American journalist (born 1958)

Marc Fisher (born December 15, 1958) was a senior editor for The Washington Post until he was laid off in 2025. He wrote about national, foreign and local issues. He was previously a Post enterprise editor, leading a team of writers experimenting with new types of storytelling. Fisher wrote a local column for the Post and another about radio, music and culture titled "The Listener."

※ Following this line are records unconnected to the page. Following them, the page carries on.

(* ===== verification/Decimal.v ===== *)
(** Detected values as fixed-point numbers (strategy/normalizer.go and the number
    types of strategy/types.go): the text of a JSON number read as an exact
    rational, scaled by its unit, rounded to six decimals half to even, and kept in
    127 bits; the units a value and a threshold are given in. *)
From Stdlib Require Import Ascii QArith.
From S2P Require Import Prelude Reason.

Open Scope Z_scope.

(** ** Numbers (strategy/types.go) *)

Record NormalizedNumber : Type := mkNumber {
  negative : bool;
  high : Z;
  low : Z;
}.

#[export] Instance NormalizedNumber_eq_dec : EqDecision NormalizedNumber.
Proof. solve_decision. Defined.

(** [big.Int.String] of a natural number: its decimal digits, the least one last;
    a number has at most as many as its bits. *)
Definition digit_char (d : Z) : ascii := ascii_of_nat (48 + Z.to_nat d).

Fixpoint digits_loop (fuel : nat) (z : Z) (text : string) : string :=
  match fuel with
  | O => text
  | S fuel =>
      let text := String (digit_char (z mod 10)) text in
      if z / 10 =? 0 then text else digits_loop fuel (z / 10) text
  end.

Definition print_digits (z : Z) : string := digits_loop (S (Z.to_nat (Z.log2 z))) z "".

Fixpoint zeros (n : nat) : string := match n with O => ""%string | S n => String "0" (zeros n) end.

Definition magnitude (n : NormalizedNumber) : Z := high n * 2 ^ 64 + low n.

Definition CanonicalDecimal (n : NormalizedNumber) : string :=
  let digits := print_digits (magnitude n) in
  let digits := if (String.length digits <=? 6)%nat then zeros (7 - String.length digits) +:+ digits else digits in
  let cut := (String.length digits - 6)%nat in
  let result := String.substring 0 cut digits +:+ "." +:+ String.substring cut 6 digits in
  if negative n && (negb (high n =? 0) || negb (low n =? 0)) then "-" +:+ result else result.

Definition compare (n other : NormalizedNumber) : Z :=
  if negb (Bool.eqb (negative n) (negative other)) then (if negative n then -1 else 1)
  else
    let comparison :=
      if (high n <? high other) || ((high n =? high other) && (low n <? low other)) then -1
      else if (high other <? high n) || ((high n =? high other) && (low other <? low n)) then 1
      else 0 in
    if negative n then - comparison else comparison.

(** [magnitude.BitLen() > 127] refuses what does not fit. *)
Definition normalizedNumberFromBigInt (value : Z) : option NormalizedNumber :=
  let magnitude := Z.abs value in
  if 2 ^ 127 <=? magnitude then None
  else Some (mkNumber (value <? 0) (magnitude / 2 ^ 64) (magnitude mod 2 ^ 64)).

(** ** The text of a number *)

Definition is_digit (c : ascii) : bool := (48 <=? nat_of_ascii c)%nat && (nat_of_ascii c <=? 57)%nat.
Definition digit_value (c : ascii) : Z := Z.of_nat (nat_of_ascii c) - 48.

Fixpoint span_digits (text : string) : string * string :=
  match text with
  | String c rest => if is_digit c then let '(digits, rest) := span_digits rest in (String c digits, rest) else ("", text)
  | EmptyString => ("", "")
  end%string.

(** The four submatches of [decimalPattern]. *)
Record matches : Type := mkMatches {
  m_sign : string;
  m_integer : string;
  m_fraction : string;
  m_exponent : string;
}.

Definition match_sign (text : string) : string * string :=
  match text with
  | String c rest => if (c =? "-")%char then ("-", rest) else ("", text)
  | EmptyString => ("", "")
  end%string.

(** [0|[1-9][0-9]*] *)
Definition match_integer (text : string) : option (string * string) :=
  match text with
  | String c rest =>
      if (c =? "0")%char then Some ("0"%string, rest)
      else if is_digit c then Some (span_digits text)
      else None
  | EmptyString => None
  end.

(** [(?:\.([0-9]+))?] *)
Definition match_fraction (text : string) : option (string * string) :=
  match text with
  | String c rest =>
      if (c =? ".")%char then
        match span_digits rest with
        | (EmptyString, _) => None
        | found => Some found
        end
      else Some (""%string, text)
  | EmptyString => Some (""%string, ""%string)
  end.

(** [(?:[eE]([+-]?[0-9]+))?] *)
Definition match_exponent (text : string) : option (string * string) :=
  match text with
  | String c rest =>
      if (c =? "e")%char || (c =? "E")%char then
        let '(sign, rest) :=
          match rest with
          | String c rest' => if (c =? "+")%char || (c =? "-")%char then (String c "", rest') else (""%string, rest)
          | EmptyString => (""%string, ""%string)
          end in
        match span_digits rest with
        | (EmptyString, _) => None
        | (digits, rest) => Some (sign +:+ digits, rest)
        end
      else Some (""%string, text)
  | EmptyString => Some (""%string, ""%string)
  end.

(** [decimalPattern.FindStringSubmatch]: the pattern is anchored at both ends and
    no part of it can match in two ways. *)
Definition decimalPattern (text : string) : option matches :=
  let '(sign, text) := match_sign text in
  '(integer, text) ← match_integer text;
  '(fraction, text) ← match_fraction text;
  '(exponent, text) ← match_exponent text;
  match text with
  | EmptyString => Some (mkMatches sign integer fraction exponent)
  | String _ _ => None
  end.

(** [big.Int.SetString(digits, 10)] of digits. *)
Fixpoint digits_value (acc : Z) (digits : string) : Z :=
  match digits with
  | EmptyString => acc
  | String c digits => digits_value (10 * acc + digit_value c) digits
  end.

(** [strconv.Atoi] of a submatch: an optional sign and digits; what leaves an [int]
    is an error. *)
Definition Atoi (text : string) : option Z :=
  let '(sign, digits) :=
    match text with
    | String c rest => if (c =? "-")%char then (-1, rest) else if (c =? "+")%char then (1, rest) else (1, text)
    | EmptyString => (1, text)
    end in
  let value := sign * digits_value 0 digits in
  if (value <? minInt64) || (maxInt64 <? value) then None else Some value.

(** [big.Rat.SetFrac], which keeps a fraction in lowest terms. *)
Definition set_frac (numerator denominator : Z) : Q := Qred (numerator # Z.to_pos denominator).

Definition parseDecimalRationalMatch (value : string) (m : matches) (allowExponent : bool) : option Q :=
  if (String.length value =? 0)%nat || (128 <? String.length value)%nat
     || (negb allowExponent && negb (m_exponent m =? "")%string) then None
  else
    exponent ←
      (if negb (m_exponent m =? "")%string then
         parsed ← Atoi (m_exponent m);
         if (parsed <? -128) || (128 <? parsed) then None else Some parsed
       else Some 0);
    let numerator := digits_value 0 (m_integer m +:+ m_fraction m) in
    let numerator := if (m_sign m =? "-")%string then - numerator else numerator in
    let scale := Z.of_nat (String.length (m_fraction m)) - exponent in
    Some (set_frac (if scale <? 0 then numerator * 10 ^ (- scale) else numerator)
                   (if 0 <? scale then 10 ^ scale else 1)).

Definition parseDecimalRational (value : string) (allowExponent : bool) : option Q :=
  if (String.length value =? 0)%nat || (128 <? String.length value)%nat then None
  else m ← decimalPattern value; parseDecimalRationalMatch value m allowExponent.

(** ** Normalization *)

Definition normalizedDecimalScale : Z := 1000000.

(** The quotient truncated by [QuoRem], moved away from zero past the half. *)
Definition round_quotient (numerator denominator : Z) : Z :=
  let quotient := Z.quot numerator denominator in
  let remainder := Z.rem numerator denominator in
  let twiceRemainder := 2 * Z.abs remainder in
  if (denominator <? twiceRemainder) || ((twiceRemainder =? denominator) && Z.testbit quotient 0) then
    (if numerator <? 0 then quotient - 1 else quotient + 1)
  else quotient.

Definition normalizeRational (value : Q) (multiplier : Z) : option NormalizedNumber :=
  if multiplier <=? 0 then None
  else
    let scaled := Qred (Qred (value * inject_Z multiplier) * inject_Z normalizedDecimalScale) in
    normalizedNumberFromBigInt (round_quotient (Qnum scaled) (Zpos (Qden scaled))).

(** The white space [bytes.TrimSpace] removes, each code point in its encoding. *)
Definition code (bytes : list nat) : string := foldr (λ b s, String (ascii_of_nat b) s) ""%string bytes.

Definition white_space : list string := Eval vm_compute in
  code <$> ([[9]; [10]; [11]; [12]; [13]; [32]; [194; 133]; [194; 160]; [225; 154; 128]]
    ++ ((λ b, [226; 128; b]) <$> seq 128 11)
    ++ [[226; 128; 168]; [226; 128; 169]; [226; 128; 175]; [226; 129; 159]; [227; 128; 128]])%nat.

Definition cut_prefix_of (prefix text : string) : option string :=
  if String.prefix prefix text then Some (String.substring (String.length prefix) (String.length text) text) else None.

Definition cut_suffix_of (suffix text : string) : option string :=
  let n := (String.length text - String.length suffix)%nat in
  if (String.length suffix <=? String.length text)%nat && (String.substring n (String.length suffix) text =? suffix)%string
  then Some (String.substring 0 n text) else None.

Definition first_cut (cut : string → string → option string) (text : string) : option string :=
  head (omap (λ space, cut space text) white_space).

Fixpoint trim (cut : string → string → option string) (fuel : nat) (text : string) : string :=
  match fuel with
  | O => text
  | S fuel => match first_cut cut text with Some rest => trim cut fuel rest | None => text end
  end.

Definition TrimSpace (text : string) : string :=
  let text := trim cut_prefix_of (String.length text) text in
  trim cut_suffix_of (String.length text) text.

Inductive NormalizeResult : Type :=
  | Available (value : NormalizedNumber)
  | Unavailable (reasonCode : string).

Record NumericNormalizerSpec : Type := mkNormalizer {
  ref : string;
  sourceUnit : string;
  targetUnit : string;
  sourceMultiplier : Z;
  decimalPlaces : Z;
  rounding : string;
}.

(** [raw] is the JSON of the value, empty when the record has none. *)
Definition Normalize (s : NumericNormalizerSpec) (raw : string) : NormalizeResult :=
  let trimmed := TrimSpace raw in
  match trimmed with
  | EmptyString => Unavailable ReasonRequiredValueMissing
  | String c _ =>
      if (trimmed =? "null")%string then Unavailable ReasonRequiredValueMissing
      else if bool_decide (c ∈ [ascii_of_nat 34; "{"%char; "["%char]) || (trimmed =? "true")%string || (trimmed =? "false")%string
      then Unavailable ReasonRequiredValueTypeMismatch
      else
        match decimalPattern trimmed with
        | None => Unavailable ReasonRequiredValueTypeMismatch
        | Some m =>
            match parseDecimalRationalMatch trimmed m true with
            | None => Unavailable ReasonRequiredValueNormalizationFailed
            | Some rational =>
                match normalizeRational rational (sourceMultiplier s) with
                | None => Unavailable ReasonRequiredValueNormalizationFailed
                | Some value => Available value
                end
            end
        end
  end.

(** ** Units *)

Record unitSpec : Type := mkUnit {
  unitID : string;
  unit_targetUnit : string;
  identity : bool;
  suffixes : list string;
  defaultIndex : nat;
  factorsToBase : list Z;
}.

Fixpoint powers_from (factor value : Z) (count : nat) : list Z :=
  match count with O => [] | S count => value :: powers_from factor (value * factor) count end.
Definition powers (factor : Z) (count : nat) : list Z := powers_from factor 1 count.

Definition identityIDs : list string := [""; "none"; "short"; "celsius"; "fahrenheit"; "kelvin"]%string.
Definition binaryIDs : list (string * nat) :=
  [("bits", 0); ("bytes", 0); ("kbytes", 1); ("mbytes", 2); ("gbytes", 3); ("tbytes", 4); ("pbytes", 5)]%nat%string.
Definition decimalIDs : list (string * nat) :=
  [("decbits", 0); ("decbytes", 0); ("pps", 0); ("bps", 0); ("Bps", 0); ("hertz", 0);
   ("deckbytes", 1); ("KBs", 1); ("Kbits", 1);
   ("decmbytes", 2); ("MBs", 2); ("Mbits", 2);
   ("decgbytes", 3); ("GBs", 3); ("Gbits", 3);
   ("dectbytes", 4); ("TBs", 4); ("Tbits", 4);
   ("decpbytes", 5); ("PBs", 5); ("Pbits", 5)]%nat%string.
(** "µs" in UTF-8. *)
Definition micro : string := Eval vm_compute in code [194; 181; 115]%nat.
Definition timeIDs : list (string * nat) :=
  [("ns", 0); (micro, 1); ("ms", 2); ("s", 3); ("m", 4); ("h", 5); ("d", 6)]%nat%string.
Definition countIDs : list string := ["cps"; "ops"; "reqps"; "rps"; "wps"; "iops"; "cpm"; "opm"; "rpm"; "wpm"]%string.

Definition index_in (table : list (string * nat)) (unitID : string) : option nat :=
  snd <$> head (filter (λ entry, entry.1 = unitID) table).

Definition unitSpecFor (unitID : string) : option unitSpec :=
  if bool_decide (unitID ∈ identityIDs) then Some (mkUnit unitID unitID true [""%string] 0 [1])
  else if bool_decide (unitID ∈ ["percent"; "percentunit"]%string) then
    Some (mkUnit unitID "%" false ["%"; "x100%"]%string (if (unitID =? "percentunit")%string then 1 else 0) [1; 100])
  else
    match index_in binaryIDs unitID with
    | Some index => Some (mkUnit unitID "base" false [""; "Ki"; "Mi"; "Gi"; "Ti"; "Pi"; "Ei"]%string index (powers 1024 7))
    | None =>
    match index_in decimalIDs unitID with
    | Some index => Some (mkUnit unitID "base" false [""; "k"; "M"; "G"; "T"; "P"; "E"]%string index (powers 1000 7))
    | None =>
    match index_in timeIDs unitID with
    | Some index =>
        Some (mkUnit unitID "ns" false ["ns"; micro; "ms"; "s"; "m"; "h"; "d"]%string index
                [1; 1000; 1000000; 1000000000; 60000000000; 3600000000000; 86400000000000])
    | None =>
        if bool_decide (unitID ∈ countIDs) then Some (mkUnit unitID "base" false [""; "K"; "M"; "B"; "T"]%string 0 (powers 1000 5))
        else None
    end end end.

(** [strings.Split(dataUnit, "||")], of which only a pair is read. *)
Fixpoint split_bars (current text : string) : list string :=
  match text with
  | String "|" (String "|" rest) => current :: split_bars "" rest
  | String c rest => split_bars (current +:+ String c "") rest
  | EmptyString => [current]
  end.

Section units.
(** The canonical digest of a normalizer. *)
Variable normalizer_digest : NumericNormalizerSpec → option string.

Definition compileUnitNormalizer (dataUnit thresholdPrefix : string) : option (NumericNormalizerSpec * Z) :=
  let unitID := match split_bars "" dataUnit with [_; unit] => unit | _ => dataUnit end in
  spec ← unitSpecFor unitID;
  thresholdMultiplier ←
    (if negb (thresholdPrefix =? "")%string && negb (identity spec) then
       index ← fst <$> list_find (λ suffix, suffix = thresholdPrefix) (suffixes spec);
       factorsToBase spec !! index
     else Some 1);
  multiplier ← factorsToBase spec !! defaultIndex spec;
  let normalizer := mkNormalizer "" dataUnit (unit_targetUnit spec) multiplier 6 "HALF_EVEN" in
  digest ← normalizer_digest normalizer;
  Some (mkNormalizer digest dataUnit (unit_targetUnit spec) multiplier 6 "HALF_EVEN", thresholdMultiplier).
End units.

==Early life and education==
Fisher grew up in New York, attended the Horace Mann School and graduated with a Bachelor of Arts degree in history from Princeton University, where he was a member of the University Press Club.

==Career==
Fisher previously wrote the local column for the Post and was the paper's Special Reports Editor. He wrote about politics and culture for the Style section. He also served as the Central Europe bureau chief on the Posts foreign staff and earlier covered schools in Washington, D.C., and D.C. politics for the Metro section. Fisher was the Ferris Professor of Journalism at Princeton University, where he taught a course on The Journalism of Daily Life, served as journalist-in-residence at the American Institute for Contemporary German Studies at Johns Hopkins University, and was a visiting scholar at the George Washington University School of Media and Public Affairs. He worked at the Miami Herald from 1980 to 1986. After that, he worked at The Washington Post as a reporter, editor, and columnist. He was the Post's correspondent in Germany from 1989 to 1994.

=== Criticism ===
On 26 May 2022, Fisher retweeted an article previously written by himself in 2018 after the Robb Elementary School shooting, in which he falsely claimed that the AR-15 was "Invented for Nazi infantrymen, further developed by the US military". Multiple right-wing media outlets criticized Fisher for his lack of research.

==Family==
Fisher and his wife Jody Goodman have a son and daughter. The family resides in Washington.

==Bibliography==

- Fisher, Marc (1995). "After the Wall: Germany, the Germans and the Burdens of History"
- Fisher, Marc (2007). "Something in the Air: Radio, Rock, and the Revolution That Shaped a Generation"
- Kranish, Michael (2016). "Trump Revealed: An American Journey of Ambition, Ego, Money, and Power"
- Fisher, Marc (2013). "The Master : a charismatic teacher enthralled his students. Was he abusing them?"